Start of DATA TO USE
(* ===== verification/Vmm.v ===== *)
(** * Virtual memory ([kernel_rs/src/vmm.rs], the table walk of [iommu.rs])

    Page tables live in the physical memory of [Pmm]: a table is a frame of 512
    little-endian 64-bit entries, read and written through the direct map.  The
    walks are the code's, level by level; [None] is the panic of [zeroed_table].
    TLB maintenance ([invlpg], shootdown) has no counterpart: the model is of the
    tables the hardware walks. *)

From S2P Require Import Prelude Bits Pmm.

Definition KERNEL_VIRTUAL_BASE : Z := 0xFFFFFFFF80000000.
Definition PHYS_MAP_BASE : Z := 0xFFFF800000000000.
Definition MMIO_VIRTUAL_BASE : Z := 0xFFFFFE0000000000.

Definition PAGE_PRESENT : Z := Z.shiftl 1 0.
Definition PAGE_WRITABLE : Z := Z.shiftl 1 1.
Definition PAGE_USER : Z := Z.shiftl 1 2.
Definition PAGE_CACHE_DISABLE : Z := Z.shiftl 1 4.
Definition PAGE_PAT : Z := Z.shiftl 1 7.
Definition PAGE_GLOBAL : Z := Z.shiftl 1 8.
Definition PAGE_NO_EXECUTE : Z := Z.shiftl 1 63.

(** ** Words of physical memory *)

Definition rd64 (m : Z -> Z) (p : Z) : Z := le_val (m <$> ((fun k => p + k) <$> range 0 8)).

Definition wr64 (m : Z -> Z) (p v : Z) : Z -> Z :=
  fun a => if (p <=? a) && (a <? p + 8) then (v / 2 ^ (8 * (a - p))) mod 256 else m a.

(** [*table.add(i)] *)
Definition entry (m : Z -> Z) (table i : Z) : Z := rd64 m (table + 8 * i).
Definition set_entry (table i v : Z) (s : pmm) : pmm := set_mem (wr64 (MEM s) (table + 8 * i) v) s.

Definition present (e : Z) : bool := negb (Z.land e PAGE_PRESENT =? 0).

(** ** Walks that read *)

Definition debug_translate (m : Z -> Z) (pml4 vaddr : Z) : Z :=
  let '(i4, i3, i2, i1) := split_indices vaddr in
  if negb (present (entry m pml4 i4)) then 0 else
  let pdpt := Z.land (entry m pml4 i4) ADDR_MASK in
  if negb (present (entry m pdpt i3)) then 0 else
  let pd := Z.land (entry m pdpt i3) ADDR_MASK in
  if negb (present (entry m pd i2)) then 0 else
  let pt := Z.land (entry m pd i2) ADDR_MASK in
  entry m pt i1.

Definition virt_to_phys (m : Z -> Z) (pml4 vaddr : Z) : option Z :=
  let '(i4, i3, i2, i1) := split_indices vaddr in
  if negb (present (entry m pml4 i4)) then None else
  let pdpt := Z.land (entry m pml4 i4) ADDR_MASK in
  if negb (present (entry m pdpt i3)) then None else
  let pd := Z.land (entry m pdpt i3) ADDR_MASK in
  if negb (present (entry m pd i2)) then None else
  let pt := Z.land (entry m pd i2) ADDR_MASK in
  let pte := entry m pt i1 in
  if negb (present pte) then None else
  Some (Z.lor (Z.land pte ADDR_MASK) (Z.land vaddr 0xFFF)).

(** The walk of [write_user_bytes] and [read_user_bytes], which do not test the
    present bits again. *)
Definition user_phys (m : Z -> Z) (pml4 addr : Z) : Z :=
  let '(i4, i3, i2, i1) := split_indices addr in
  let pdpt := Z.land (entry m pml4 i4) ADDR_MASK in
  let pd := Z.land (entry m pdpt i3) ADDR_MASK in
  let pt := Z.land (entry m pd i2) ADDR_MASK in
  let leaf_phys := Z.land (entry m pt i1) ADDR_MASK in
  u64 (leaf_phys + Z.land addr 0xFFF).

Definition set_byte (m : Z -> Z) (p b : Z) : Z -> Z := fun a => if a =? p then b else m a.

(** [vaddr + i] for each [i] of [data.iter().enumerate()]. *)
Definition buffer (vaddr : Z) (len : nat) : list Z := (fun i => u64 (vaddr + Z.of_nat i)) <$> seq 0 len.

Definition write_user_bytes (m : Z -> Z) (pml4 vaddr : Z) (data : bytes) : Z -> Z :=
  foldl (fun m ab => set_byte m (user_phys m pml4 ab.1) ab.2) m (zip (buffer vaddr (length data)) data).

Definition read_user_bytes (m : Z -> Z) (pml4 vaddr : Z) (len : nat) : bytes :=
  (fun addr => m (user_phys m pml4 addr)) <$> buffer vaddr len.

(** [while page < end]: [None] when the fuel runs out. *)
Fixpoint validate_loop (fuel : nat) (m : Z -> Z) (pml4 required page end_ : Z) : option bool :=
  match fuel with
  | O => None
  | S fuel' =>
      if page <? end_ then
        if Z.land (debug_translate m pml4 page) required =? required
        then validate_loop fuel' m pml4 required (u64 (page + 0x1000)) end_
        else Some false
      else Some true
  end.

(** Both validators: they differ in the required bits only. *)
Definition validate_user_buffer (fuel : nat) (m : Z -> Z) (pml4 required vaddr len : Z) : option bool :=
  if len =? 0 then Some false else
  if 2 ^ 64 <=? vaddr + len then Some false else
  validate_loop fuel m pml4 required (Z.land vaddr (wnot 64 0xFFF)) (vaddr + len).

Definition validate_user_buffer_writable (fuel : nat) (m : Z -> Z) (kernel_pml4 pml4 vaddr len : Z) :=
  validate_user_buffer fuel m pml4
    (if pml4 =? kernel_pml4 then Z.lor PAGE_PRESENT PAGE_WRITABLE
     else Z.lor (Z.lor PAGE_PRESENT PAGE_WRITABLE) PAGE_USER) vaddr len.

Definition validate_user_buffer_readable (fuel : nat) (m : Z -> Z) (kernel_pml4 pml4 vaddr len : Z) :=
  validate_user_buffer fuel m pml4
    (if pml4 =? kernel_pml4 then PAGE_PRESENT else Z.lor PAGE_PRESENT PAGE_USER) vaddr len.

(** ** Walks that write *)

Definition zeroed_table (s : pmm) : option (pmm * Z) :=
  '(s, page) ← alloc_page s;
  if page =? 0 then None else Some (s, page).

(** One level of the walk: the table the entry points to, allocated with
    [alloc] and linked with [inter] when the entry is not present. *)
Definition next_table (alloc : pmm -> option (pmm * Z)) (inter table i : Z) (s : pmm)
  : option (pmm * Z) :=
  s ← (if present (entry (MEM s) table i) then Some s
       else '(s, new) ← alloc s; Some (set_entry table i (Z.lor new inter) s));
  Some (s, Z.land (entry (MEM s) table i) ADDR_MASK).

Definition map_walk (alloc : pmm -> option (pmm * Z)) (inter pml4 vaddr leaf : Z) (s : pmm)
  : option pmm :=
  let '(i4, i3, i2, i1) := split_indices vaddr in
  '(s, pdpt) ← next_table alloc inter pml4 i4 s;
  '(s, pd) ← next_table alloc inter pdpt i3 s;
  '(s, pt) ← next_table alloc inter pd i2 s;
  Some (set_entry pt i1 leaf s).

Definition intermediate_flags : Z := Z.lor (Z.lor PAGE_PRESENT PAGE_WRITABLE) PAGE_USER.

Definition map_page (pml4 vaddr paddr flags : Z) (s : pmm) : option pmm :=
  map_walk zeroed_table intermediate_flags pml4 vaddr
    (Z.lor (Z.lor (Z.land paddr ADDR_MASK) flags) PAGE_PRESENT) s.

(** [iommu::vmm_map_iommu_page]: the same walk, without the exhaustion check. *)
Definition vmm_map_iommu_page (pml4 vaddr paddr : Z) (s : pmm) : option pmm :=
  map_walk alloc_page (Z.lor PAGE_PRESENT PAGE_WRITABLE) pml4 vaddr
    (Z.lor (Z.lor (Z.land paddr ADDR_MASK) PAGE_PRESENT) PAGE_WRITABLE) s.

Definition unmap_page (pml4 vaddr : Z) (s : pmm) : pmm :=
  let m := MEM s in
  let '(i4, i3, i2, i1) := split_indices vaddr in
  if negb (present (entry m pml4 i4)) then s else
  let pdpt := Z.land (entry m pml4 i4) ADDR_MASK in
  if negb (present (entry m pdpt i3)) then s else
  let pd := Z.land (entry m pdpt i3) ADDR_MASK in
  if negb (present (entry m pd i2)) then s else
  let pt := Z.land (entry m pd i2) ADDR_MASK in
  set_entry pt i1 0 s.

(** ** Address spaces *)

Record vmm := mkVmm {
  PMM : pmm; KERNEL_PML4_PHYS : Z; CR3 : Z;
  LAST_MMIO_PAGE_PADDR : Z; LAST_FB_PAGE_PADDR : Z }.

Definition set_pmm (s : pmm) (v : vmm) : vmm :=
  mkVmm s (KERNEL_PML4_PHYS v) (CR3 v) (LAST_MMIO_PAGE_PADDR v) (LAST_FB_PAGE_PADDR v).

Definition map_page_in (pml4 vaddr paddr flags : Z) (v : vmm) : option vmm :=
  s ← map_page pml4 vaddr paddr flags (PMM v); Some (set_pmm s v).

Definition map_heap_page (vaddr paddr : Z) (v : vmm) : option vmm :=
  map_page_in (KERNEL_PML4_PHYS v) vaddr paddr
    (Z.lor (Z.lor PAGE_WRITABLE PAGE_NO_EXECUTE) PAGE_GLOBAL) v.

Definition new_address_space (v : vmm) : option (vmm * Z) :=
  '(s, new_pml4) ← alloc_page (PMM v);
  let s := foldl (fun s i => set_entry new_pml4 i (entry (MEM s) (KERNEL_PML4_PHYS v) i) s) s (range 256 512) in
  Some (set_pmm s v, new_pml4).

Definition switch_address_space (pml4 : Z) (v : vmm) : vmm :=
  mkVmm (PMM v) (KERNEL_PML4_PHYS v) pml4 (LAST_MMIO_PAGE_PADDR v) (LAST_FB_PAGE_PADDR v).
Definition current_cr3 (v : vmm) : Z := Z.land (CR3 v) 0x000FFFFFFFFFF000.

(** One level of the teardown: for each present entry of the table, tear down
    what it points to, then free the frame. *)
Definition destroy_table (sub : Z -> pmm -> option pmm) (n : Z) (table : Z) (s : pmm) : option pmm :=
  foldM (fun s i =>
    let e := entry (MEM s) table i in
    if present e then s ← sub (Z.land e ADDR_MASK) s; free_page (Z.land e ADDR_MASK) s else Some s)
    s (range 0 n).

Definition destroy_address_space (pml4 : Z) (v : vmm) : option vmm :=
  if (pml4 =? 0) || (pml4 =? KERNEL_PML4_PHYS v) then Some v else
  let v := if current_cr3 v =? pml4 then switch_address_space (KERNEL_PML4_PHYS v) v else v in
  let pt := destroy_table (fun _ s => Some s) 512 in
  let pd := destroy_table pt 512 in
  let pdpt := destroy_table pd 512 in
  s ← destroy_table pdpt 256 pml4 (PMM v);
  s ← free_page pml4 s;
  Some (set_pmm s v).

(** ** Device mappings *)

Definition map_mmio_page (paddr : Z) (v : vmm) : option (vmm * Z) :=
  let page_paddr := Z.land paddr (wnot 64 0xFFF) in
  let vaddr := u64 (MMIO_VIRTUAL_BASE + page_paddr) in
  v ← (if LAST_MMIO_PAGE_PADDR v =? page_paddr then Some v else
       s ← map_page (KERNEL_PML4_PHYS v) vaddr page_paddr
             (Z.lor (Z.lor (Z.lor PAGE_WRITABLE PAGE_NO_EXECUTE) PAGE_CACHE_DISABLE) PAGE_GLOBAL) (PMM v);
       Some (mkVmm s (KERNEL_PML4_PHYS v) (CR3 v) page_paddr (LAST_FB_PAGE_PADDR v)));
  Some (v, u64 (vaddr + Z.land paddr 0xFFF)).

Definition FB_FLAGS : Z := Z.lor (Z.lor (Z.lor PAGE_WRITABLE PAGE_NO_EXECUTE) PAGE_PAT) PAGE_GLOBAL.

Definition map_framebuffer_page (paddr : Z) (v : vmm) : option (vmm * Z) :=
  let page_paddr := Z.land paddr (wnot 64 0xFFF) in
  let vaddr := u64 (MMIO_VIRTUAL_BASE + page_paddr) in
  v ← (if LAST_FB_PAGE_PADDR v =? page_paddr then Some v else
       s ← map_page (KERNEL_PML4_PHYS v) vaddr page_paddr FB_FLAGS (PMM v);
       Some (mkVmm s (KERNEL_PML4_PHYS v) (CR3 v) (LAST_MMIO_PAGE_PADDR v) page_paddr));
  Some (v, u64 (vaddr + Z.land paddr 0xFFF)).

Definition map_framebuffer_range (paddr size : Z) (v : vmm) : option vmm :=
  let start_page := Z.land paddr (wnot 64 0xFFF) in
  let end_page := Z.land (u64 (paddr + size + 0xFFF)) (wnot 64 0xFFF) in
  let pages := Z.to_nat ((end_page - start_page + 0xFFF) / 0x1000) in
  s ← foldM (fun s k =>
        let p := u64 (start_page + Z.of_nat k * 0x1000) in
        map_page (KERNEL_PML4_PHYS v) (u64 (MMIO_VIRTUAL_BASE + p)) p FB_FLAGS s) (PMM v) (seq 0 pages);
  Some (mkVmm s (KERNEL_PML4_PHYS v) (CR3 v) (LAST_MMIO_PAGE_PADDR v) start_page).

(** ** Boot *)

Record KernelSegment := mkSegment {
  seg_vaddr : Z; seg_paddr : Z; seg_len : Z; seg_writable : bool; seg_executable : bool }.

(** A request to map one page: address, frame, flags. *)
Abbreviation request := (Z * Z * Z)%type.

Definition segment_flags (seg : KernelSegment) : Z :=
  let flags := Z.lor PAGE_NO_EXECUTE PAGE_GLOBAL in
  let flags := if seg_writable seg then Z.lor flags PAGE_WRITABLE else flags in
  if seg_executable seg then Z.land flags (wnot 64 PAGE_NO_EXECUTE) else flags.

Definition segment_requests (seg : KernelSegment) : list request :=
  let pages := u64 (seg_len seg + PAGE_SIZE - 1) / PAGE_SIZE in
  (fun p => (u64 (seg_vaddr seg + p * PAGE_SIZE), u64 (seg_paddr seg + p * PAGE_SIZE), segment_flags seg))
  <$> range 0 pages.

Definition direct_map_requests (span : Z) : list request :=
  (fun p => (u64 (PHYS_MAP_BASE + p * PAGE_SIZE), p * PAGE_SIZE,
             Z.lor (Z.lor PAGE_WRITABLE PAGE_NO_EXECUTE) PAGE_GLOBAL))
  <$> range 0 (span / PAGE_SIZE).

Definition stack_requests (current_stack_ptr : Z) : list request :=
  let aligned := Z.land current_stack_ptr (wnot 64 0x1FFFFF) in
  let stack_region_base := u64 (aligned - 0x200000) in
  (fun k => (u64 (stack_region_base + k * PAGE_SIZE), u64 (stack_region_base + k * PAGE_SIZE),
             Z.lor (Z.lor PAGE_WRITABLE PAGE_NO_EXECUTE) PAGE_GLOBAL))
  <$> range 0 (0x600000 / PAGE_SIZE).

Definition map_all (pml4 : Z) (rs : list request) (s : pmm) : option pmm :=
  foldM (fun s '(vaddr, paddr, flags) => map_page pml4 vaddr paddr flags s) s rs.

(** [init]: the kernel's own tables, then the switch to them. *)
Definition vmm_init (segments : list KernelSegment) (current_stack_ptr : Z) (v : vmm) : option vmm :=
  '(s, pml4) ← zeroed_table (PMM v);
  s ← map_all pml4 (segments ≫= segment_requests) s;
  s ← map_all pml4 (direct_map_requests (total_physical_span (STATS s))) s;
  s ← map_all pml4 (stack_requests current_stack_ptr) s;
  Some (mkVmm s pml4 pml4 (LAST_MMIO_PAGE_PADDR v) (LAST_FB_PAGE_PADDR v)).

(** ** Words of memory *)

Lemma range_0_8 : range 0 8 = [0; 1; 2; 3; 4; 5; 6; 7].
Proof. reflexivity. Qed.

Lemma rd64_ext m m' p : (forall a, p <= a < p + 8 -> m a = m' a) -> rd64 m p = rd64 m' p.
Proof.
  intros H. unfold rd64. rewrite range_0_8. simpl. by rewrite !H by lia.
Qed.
End of DATA TO USE
**TASK ITEM**
Return the span of lines in the data above that opens at the line with "Definition segment_requests (seg" and closes at the line with "Definition map_all (pml4", exactly, ends included, nothing else.

**ANSWER SPACE**
Definition segment_requests (seg : KernelSegment) : list request :=
  let pages := u64 (seg_len seg + PAGE_SIZE - 1) / PAGE_SIZE in
  (fun p => (u64 (seg_vaddr seg + p * PAGE_SIZE), u64 (seg_paddr seg + p * PAGE_SIZE), segment_flags seg))
  <$> range 0 pages.

Definition direct_map_requests (span : Z) : list request :=
  (fun p => (u64 (PHYS_MAP_BASE + p * PAGE_SIZE), p * PAGE_SIZE,
             Z.lor (Z.lor PAGE_WRITABLE PAGE_NO_EXECUTE) PAGE_GLOBAL))
  <$> range 0 (span / PAGE_SIZE).

Definition stack_requests (current_stack_ptr : Z) : list request :=
  let aligned := Z.land current_stack_ptr (wnot 64 0x1FFFFF) in
  let stack_region_base := u64 (aligned - 0x200000) in
  (fun k => (u64 (stack_region_base + k * PAGE_SIZE), u64 (stack_region_base + k * PAGE_SIZE),
             Z.lor (Z.lor PAGE_WRITABLE PAGE_NO_EXECUTE) PAGE_GLOBAL))
  <$> range 0 (0x600000 / PAGE_SIZE).

Definition map_all (pml4 : Z) (rs : list request) (s : pmm) : option pmm :=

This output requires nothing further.